Task prompt: Using the data below, gather each line that includes the word "combined".

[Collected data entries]
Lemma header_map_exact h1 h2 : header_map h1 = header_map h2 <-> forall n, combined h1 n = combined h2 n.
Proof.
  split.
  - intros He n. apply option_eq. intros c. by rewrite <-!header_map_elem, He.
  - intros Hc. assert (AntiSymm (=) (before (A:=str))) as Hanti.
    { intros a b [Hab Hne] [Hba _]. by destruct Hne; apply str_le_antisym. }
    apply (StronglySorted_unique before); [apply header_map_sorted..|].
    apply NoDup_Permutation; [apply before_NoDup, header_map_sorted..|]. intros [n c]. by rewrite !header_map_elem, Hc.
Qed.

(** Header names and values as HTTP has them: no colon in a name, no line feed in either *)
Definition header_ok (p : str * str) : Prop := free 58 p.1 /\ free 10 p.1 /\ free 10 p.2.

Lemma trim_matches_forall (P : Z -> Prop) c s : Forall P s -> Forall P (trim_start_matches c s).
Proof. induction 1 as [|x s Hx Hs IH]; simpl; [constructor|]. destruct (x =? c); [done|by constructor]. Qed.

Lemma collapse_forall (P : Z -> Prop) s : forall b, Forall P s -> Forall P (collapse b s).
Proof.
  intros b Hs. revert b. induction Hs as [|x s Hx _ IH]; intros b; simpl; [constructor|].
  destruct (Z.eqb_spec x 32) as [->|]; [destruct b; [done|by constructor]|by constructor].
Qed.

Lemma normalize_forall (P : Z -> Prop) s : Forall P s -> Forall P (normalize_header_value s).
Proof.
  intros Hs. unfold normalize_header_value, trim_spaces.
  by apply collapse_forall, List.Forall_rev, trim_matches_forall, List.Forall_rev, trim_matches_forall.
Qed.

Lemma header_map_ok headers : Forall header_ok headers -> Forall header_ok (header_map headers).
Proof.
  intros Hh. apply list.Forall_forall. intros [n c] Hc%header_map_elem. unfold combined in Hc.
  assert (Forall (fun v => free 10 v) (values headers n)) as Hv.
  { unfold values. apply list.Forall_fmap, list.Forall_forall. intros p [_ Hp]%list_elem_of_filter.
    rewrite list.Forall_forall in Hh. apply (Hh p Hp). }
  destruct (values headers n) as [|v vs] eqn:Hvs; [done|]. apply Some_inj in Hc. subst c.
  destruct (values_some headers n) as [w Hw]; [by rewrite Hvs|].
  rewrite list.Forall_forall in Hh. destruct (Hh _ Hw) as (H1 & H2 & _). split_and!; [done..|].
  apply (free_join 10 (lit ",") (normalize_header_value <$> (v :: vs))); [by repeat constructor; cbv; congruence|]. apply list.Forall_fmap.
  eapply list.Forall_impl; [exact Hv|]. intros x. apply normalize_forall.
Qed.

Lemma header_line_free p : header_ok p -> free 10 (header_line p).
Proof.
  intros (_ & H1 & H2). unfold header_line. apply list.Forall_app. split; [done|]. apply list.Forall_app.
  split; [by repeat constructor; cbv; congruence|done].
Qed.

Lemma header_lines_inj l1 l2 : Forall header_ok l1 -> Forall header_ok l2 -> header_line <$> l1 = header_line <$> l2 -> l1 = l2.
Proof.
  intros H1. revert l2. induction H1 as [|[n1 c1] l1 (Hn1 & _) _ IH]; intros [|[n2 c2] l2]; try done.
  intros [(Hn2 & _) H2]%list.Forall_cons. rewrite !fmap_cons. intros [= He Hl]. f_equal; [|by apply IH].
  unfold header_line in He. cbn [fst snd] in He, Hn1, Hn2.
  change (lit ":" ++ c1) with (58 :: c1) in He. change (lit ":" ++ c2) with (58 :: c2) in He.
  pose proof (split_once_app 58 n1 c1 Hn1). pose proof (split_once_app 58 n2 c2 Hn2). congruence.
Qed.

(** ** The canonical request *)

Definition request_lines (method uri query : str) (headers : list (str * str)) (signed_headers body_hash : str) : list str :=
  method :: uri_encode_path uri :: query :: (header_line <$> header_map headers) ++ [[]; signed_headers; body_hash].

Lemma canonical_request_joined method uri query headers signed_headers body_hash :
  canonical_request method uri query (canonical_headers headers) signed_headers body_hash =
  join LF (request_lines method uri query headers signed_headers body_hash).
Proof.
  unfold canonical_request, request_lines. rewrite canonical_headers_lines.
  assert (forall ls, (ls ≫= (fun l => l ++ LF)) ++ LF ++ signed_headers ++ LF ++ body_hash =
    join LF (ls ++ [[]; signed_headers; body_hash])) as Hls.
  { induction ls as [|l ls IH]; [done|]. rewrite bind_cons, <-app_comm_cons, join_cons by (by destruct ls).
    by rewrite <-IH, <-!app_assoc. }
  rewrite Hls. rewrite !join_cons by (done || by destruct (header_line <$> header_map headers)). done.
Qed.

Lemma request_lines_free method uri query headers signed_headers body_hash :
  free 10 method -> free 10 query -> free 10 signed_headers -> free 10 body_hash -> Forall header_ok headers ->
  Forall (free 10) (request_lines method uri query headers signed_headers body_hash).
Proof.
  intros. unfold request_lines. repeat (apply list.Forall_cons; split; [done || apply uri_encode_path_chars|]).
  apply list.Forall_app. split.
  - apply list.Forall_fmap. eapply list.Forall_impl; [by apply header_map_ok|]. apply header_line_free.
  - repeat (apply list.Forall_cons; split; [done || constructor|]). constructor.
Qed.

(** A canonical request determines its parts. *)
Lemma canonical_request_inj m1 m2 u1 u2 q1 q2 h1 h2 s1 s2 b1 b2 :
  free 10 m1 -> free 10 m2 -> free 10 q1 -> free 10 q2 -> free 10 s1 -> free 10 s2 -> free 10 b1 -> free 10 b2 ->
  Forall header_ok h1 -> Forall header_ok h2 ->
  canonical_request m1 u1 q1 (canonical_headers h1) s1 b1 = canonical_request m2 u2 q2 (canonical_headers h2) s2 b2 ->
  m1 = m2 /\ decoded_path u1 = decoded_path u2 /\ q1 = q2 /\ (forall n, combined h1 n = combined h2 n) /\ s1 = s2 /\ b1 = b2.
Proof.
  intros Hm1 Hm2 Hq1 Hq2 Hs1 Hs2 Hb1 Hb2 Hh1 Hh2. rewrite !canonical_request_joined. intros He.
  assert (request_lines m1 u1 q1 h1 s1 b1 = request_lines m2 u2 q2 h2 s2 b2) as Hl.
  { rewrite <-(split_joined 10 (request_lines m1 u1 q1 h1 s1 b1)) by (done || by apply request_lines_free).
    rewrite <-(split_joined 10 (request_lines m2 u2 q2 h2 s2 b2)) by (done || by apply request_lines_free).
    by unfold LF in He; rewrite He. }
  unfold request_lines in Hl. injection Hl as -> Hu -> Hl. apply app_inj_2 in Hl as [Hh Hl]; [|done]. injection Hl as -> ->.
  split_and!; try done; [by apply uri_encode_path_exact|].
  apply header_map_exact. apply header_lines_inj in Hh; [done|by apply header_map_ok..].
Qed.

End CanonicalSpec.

---

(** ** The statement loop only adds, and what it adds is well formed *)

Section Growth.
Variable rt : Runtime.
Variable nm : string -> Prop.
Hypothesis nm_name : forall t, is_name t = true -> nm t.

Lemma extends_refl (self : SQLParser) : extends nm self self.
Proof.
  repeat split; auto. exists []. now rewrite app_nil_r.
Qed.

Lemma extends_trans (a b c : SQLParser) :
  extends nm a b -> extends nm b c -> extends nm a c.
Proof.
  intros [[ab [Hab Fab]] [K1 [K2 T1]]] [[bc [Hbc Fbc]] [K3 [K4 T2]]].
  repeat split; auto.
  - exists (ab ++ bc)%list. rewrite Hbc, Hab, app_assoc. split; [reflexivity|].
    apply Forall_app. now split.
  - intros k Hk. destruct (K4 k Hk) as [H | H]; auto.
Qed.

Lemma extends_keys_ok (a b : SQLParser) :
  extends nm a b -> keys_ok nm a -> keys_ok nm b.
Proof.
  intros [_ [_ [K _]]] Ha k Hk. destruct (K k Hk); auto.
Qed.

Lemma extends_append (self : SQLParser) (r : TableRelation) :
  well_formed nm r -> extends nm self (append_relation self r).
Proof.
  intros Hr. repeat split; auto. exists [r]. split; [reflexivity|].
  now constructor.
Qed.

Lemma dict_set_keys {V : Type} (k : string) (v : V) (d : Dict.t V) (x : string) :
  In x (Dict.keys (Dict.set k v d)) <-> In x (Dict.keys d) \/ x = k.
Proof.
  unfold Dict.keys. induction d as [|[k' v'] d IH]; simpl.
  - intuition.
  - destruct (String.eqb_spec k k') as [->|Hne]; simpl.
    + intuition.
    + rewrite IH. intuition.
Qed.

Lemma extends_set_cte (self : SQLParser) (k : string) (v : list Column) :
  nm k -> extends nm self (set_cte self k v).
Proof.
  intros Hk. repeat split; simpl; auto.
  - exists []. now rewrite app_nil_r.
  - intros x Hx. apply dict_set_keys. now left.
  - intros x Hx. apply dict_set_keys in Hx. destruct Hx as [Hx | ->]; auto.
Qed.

Response below:
Lemma header_map_exact h1 h2 : header_map h1 = header_map h2 <-> forall n, combined h1 n = combined h2 n.
  intros Hh. apply list.Forall_forall. intros [n c] Hc%header_map_elem. unfold combined in Hc.
  m1 = m2 /\ decoded_path u1 = decoded_path u2 /\ q1 = q2 /\ (forall n, combined h1 n = combined h2 n) /\ s1 = s2 /\ b1 = b2.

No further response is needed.